■ Task statement
Would you write out, word for word, each line of the records below from the top through the one holding "[lib/formatter], followed by"?

■ Data
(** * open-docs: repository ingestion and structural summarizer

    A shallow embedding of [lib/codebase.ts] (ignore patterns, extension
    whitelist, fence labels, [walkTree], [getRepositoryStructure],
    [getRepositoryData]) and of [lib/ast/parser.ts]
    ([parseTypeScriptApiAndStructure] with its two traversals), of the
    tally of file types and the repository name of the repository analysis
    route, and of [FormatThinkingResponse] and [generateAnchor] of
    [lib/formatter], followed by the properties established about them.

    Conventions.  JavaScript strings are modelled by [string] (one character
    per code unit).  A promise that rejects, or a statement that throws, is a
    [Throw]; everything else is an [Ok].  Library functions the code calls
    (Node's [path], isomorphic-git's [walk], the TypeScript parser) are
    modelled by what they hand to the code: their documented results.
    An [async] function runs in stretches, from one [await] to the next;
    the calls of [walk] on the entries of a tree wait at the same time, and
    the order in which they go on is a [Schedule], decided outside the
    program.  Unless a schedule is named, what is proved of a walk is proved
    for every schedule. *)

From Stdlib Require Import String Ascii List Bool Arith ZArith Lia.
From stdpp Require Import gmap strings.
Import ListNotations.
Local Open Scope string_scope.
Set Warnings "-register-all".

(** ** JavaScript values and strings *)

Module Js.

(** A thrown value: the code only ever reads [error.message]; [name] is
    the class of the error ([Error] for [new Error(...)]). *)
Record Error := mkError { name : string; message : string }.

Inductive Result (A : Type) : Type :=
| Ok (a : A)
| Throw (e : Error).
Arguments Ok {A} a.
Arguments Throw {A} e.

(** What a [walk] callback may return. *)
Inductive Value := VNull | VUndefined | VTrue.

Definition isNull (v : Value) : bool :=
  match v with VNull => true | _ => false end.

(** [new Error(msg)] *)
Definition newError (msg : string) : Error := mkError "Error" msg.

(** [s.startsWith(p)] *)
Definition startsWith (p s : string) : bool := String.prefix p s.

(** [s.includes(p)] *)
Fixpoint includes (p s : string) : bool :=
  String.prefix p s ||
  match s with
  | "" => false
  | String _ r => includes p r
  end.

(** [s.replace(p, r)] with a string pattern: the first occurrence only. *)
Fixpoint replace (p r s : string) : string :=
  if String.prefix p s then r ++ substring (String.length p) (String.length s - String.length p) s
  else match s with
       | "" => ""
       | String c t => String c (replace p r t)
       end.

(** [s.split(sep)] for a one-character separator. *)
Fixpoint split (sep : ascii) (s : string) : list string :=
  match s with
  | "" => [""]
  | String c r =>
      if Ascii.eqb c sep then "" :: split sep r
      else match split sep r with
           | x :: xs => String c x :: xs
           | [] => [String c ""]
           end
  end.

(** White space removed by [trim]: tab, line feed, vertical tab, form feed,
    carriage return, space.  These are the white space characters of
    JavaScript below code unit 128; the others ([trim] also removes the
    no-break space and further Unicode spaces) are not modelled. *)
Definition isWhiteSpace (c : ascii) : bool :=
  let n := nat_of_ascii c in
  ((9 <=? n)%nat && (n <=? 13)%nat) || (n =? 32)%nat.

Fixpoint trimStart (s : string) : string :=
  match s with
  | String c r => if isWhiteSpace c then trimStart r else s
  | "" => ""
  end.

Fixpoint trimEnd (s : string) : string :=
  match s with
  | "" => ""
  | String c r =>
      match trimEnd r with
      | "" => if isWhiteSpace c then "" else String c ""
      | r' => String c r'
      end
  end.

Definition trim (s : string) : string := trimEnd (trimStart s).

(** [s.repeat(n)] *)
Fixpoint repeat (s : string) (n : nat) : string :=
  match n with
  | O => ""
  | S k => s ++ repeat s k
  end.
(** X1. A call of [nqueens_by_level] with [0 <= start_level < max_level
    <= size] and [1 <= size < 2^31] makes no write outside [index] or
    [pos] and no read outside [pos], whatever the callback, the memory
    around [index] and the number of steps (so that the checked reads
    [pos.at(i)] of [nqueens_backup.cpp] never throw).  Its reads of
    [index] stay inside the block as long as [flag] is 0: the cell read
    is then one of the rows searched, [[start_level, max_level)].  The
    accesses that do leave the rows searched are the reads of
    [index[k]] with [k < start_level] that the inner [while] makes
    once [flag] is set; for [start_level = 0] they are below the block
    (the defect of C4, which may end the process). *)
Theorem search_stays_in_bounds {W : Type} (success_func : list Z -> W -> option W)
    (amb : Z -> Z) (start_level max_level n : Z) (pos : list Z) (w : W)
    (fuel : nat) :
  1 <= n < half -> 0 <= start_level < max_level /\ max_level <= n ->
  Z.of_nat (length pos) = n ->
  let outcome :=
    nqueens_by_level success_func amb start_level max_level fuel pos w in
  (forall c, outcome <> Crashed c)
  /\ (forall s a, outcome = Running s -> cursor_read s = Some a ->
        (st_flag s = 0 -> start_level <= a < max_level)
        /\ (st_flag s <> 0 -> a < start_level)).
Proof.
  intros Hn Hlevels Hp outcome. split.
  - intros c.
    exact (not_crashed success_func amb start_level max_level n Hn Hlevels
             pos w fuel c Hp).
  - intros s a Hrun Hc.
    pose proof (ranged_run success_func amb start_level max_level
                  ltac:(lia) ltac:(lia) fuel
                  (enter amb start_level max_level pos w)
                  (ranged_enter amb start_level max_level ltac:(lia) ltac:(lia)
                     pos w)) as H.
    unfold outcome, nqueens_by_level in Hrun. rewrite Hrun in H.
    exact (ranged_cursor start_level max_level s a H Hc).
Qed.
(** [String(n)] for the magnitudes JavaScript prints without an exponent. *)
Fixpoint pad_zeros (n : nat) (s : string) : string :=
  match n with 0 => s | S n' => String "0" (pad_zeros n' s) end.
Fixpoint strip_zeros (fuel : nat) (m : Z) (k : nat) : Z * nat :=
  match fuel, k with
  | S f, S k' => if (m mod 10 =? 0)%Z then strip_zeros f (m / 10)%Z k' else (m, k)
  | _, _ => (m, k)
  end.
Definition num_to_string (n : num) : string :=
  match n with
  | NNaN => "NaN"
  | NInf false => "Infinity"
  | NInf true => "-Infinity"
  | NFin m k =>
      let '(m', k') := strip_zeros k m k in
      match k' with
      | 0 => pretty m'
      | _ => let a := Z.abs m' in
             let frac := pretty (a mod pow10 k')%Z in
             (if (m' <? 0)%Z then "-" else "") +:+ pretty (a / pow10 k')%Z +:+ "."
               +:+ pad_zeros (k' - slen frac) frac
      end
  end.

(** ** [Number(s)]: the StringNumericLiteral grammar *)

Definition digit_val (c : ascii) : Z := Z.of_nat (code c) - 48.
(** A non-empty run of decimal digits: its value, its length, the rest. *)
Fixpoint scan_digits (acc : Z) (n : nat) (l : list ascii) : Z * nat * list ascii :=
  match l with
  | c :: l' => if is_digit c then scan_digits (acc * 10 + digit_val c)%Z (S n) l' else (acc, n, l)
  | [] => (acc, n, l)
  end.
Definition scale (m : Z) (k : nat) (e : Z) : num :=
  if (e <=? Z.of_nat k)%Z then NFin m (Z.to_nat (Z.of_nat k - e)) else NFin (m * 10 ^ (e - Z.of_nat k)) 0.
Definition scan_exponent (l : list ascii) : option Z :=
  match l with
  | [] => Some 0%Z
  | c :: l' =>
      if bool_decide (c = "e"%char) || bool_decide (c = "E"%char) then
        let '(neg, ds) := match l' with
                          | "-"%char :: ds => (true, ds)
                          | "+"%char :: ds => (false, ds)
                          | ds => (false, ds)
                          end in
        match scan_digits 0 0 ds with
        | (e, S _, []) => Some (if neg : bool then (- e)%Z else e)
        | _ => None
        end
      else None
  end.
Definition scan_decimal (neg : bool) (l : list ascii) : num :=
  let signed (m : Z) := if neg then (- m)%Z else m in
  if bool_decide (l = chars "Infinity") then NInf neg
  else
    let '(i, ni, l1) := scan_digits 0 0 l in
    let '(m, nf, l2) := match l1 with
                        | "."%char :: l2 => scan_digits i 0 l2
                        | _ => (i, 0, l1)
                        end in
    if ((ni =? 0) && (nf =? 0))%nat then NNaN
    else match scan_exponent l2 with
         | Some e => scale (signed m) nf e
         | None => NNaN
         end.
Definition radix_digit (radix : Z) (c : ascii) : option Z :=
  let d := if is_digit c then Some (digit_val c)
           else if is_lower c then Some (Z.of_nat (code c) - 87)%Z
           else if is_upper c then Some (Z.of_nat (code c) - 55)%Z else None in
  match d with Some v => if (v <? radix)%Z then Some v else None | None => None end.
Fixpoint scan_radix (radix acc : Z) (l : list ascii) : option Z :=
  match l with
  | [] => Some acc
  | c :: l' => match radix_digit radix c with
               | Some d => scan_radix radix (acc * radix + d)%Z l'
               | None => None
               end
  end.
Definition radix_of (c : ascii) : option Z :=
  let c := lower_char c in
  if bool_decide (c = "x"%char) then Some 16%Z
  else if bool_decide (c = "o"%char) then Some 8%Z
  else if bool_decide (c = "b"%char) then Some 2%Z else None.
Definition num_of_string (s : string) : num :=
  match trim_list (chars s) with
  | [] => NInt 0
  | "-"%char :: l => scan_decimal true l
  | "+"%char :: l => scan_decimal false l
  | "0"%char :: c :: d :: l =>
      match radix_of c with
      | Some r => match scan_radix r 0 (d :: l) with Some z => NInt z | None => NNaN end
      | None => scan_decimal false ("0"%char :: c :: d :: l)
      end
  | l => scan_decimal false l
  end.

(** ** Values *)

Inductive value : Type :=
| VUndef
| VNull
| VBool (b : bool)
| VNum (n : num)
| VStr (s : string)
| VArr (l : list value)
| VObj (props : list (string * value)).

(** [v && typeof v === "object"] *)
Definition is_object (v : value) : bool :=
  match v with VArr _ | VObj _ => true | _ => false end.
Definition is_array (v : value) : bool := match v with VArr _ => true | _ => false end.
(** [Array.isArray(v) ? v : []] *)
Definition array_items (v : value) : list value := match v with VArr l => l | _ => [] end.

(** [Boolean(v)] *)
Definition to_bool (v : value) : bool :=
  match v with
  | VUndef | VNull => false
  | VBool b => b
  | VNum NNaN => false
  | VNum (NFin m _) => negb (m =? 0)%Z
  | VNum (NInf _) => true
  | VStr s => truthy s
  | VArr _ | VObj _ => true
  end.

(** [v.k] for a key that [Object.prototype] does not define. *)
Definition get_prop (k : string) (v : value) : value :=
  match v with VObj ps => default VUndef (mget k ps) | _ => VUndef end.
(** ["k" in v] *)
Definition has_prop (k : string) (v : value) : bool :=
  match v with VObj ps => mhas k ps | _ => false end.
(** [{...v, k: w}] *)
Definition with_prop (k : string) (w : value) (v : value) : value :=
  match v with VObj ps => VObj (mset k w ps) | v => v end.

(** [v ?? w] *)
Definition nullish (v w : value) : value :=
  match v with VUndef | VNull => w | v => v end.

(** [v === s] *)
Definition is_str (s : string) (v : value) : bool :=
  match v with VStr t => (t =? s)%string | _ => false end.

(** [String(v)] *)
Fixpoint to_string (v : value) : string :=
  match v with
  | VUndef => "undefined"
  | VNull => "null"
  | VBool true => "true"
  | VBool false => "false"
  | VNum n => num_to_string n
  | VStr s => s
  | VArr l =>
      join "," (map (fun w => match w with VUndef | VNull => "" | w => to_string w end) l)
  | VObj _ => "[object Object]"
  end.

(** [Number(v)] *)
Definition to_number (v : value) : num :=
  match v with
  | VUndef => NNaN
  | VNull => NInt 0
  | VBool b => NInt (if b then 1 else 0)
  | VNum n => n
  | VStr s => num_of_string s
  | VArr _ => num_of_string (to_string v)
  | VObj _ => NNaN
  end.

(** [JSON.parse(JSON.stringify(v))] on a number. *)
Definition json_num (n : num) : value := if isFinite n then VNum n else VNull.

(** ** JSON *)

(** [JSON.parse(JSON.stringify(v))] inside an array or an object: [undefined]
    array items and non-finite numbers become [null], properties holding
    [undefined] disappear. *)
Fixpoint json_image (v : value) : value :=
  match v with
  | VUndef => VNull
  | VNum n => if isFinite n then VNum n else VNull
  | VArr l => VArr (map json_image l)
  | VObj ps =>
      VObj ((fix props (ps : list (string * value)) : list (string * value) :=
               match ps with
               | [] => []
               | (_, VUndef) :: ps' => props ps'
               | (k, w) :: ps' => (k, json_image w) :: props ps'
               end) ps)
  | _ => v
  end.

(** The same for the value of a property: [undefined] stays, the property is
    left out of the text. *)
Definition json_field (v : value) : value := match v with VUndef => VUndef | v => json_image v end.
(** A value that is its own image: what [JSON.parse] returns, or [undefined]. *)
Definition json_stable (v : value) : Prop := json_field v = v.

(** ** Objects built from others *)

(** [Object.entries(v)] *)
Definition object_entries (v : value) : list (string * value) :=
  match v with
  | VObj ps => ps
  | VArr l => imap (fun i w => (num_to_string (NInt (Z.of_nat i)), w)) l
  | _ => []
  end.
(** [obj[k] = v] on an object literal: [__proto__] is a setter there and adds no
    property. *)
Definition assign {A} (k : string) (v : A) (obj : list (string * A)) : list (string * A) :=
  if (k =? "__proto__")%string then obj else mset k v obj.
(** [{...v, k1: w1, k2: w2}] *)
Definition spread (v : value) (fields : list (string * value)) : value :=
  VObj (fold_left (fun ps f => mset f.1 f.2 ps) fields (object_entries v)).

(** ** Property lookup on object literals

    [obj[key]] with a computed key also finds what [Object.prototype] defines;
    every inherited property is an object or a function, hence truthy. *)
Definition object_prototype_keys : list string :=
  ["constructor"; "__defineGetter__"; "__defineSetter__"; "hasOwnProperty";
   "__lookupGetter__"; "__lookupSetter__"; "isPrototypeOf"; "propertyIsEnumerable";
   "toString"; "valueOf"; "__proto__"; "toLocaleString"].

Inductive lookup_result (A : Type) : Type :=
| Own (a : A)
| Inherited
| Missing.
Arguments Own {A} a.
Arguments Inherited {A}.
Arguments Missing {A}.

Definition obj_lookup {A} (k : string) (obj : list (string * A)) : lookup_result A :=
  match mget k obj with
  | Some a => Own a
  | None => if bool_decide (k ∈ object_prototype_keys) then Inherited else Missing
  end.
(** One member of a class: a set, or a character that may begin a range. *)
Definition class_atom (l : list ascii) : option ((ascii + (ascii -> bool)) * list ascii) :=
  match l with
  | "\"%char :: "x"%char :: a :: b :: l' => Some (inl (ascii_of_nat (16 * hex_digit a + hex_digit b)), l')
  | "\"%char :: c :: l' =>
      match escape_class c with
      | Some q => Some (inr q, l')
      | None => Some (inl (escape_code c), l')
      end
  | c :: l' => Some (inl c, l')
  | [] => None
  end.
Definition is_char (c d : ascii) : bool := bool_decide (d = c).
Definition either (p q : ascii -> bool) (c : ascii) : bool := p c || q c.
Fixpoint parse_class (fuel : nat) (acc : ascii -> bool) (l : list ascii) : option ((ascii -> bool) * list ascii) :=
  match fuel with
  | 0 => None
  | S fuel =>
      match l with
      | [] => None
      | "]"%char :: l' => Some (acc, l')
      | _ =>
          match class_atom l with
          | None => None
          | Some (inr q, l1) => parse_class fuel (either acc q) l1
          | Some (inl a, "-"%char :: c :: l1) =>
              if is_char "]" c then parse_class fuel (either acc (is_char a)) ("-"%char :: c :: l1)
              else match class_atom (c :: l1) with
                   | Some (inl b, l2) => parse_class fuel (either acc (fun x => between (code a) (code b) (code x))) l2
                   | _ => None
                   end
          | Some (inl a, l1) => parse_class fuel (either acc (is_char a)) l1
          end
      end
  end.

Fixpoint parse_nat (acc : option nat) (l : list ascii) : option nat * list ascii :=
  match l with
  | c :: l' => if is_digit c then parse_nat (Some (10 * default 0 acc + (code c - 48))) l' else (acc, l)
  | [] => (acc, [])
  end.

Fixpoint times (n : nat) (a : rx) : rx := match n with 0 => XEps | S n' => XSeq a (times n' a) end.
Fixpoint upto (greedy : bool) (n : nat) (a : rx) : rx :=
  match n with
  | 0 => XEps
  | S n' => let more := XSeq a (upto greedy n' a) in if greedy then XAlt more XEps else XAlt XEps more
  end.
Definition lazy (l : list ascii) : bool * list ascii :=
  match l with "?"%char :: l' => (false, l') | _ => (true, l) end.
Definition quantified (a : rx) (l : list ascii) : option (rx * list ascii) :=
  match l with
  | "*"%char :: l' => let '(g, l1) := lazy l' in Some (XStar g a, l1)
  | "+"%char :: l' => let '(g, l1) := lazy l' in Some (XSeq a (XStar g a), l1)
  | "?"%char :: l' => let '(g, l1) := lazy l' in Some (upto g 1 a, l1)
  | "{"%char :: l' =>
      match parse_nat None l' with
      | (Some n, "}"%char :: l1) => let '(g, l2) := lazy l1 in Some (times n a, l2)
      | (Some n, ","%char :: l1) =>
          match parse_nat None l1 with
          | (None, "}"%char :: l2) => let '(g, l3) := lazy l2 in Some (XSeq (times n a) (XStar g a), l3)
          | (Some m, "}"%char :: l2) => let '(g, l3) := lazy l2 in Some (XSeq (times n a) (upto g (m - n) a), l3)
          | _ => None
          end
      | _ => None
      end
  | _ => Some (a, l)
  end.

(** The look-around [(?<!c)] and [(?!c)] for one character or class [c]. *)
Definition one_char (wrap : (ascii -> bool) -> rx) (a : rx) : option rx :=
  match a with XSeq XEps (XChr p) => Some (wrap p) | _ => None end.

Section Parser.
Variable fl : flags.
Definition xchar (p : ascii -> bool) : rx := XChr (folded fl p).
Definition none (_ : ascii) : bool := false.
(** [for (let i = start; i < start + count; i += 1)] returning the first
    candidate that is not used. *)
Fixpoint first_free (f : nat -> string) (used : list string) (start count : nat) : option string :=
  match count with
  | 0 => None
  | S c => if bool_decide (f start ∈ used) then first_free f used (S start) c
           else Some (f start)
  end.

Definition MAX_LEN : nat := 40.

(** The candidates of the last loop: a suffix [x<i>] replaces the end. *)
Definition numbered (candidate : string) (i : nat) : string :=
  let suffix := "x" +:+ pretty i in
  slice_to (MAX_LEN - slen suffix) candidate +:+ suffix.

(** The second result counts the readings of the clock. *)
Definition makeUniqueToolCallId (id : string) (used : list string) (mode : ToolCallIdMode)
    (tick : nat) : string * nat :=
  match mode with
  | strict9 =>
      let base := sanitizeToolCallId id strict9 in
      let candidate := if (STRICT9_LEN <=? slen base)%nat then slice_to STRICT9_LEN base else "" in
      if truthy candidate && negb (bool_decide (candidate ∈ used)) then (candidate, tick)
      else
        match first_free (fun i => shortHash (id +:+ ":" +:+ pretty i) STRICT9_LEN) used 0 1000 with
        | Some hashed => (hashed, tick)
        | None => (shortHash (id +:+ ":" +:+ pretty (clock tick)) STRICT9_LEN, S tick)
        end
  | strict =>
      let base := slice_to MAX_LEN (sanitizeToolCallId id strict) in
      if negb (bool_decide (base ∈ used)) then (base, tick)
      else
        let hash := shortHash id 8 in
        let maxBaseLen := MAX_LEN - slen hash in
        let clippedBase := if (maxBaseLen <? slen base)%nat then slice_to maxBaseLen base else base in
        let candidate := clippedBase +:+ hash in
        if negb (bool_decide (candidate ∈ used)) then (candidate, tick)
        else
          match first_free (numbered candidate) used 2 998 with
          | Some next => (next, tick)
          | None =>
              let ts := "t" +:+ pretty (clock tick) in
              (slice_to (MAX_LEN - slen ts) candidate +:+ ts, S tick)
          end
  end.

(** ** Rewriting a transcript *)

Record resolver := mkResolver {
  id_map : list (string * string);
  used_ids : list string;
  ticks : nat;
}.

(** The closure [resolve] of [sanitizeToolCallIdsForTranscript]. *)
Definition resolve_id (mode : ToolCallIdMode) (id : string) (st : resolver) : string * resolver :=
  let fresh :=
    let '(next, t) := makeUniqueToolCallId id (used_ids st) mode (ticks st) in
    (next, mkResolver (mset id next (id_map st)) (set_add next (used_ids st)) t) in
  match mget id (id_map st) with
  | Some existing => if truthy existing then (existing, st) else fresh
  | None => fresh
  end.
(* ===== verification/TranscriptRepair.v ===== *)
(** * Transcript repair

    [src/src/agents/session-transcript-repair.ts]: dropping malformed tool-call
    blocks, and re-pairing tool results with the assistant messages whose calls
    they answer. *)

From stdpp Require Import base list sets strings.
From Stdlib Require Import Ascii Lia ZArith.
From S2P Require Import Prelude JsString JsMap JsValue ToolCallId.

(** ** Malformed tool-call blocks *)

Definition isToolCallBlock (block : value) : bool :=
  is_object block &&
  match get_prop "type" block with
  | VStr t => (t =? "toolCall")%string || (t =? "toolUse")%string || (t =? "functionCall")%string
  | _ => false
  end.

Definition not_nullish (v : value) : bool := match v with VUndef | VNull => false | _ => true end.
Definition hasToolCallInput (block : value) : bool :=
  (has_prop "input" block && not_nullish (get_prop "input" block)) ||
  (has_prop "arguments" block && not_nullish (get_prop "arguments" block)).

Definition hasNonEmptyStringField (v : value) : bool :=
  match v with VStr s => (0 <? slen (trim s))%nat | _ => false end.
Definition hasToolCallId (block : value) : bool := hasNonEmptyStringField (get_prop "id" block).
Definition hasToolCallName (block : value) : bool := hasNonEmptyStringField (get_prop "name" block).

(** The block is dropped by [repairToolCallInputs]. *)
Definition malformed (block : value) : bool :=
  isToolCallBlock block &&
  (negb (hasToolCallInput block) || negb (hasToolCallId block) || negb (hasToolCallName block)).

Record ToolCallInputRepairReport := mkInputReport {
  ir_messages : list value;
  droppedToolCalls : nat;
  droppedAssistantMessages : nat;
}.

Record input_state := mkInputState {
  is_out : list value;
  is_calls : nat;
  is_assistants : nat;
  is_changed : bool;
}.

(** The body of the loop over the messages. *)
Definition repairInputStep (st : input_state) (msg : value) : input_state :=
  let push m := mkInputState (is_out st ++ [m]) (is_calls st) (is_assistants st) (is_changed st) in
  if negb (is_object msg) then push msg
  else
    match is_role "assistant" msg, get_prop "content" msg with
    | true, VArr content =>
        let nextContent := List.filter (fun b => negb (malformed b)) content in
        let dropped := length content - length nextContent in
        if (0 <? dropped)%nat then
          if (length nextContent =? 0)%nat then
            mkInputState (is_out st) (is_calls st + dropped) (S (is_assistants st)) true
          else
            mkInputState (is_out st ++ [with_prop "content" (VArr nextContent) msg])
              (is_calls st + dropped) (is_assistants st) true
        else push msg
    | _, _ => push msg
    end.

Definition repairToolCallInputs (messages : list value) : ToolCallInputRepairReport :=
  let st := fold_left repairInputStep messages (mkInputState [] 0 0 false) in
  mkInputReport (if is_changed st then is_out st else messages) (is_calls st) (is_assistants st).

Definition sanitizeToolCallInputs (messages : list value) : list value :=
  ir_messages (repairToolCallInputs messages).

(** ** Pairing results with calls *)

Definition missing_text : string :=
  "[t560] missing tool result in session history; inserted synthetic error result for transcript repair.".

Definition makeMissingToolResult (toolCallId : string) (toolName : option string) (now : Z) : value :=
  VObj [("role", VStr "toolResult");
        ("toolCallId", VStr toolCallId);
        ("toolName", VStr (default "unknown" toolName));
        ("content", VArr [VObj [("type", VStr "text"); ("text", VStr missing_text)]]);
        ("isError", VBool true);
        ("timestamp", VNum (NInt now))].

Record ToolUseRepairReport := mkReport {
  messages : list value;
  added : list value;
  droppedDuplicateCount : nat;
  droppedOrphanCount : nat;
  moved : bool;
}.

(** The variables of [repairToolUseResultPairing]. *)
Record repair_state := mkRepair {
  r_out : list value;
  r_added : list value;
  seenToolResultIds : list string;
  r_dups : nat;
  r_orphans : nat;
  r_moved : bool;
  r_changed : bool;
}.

■ Exercise response
(** * open-docs: repository ingestion and structural summarizer

    A shallow embedding of [lib/codebase.ts] (ignore patterns, extension
    whitelist, fence labels, [walkTree], [getRepositoryStructure],
    [getRepositoryData]) and of [lib/ast/parser.ts]
    ([parseTypeScriptApiAndStructure] with its two traversals), of the
    tally of file types and the repository name of the repository analysis
    route, and of [FormatThinkingResponse] and [generateAnchor] of
    [lib/formatter], followed by the properties established about them.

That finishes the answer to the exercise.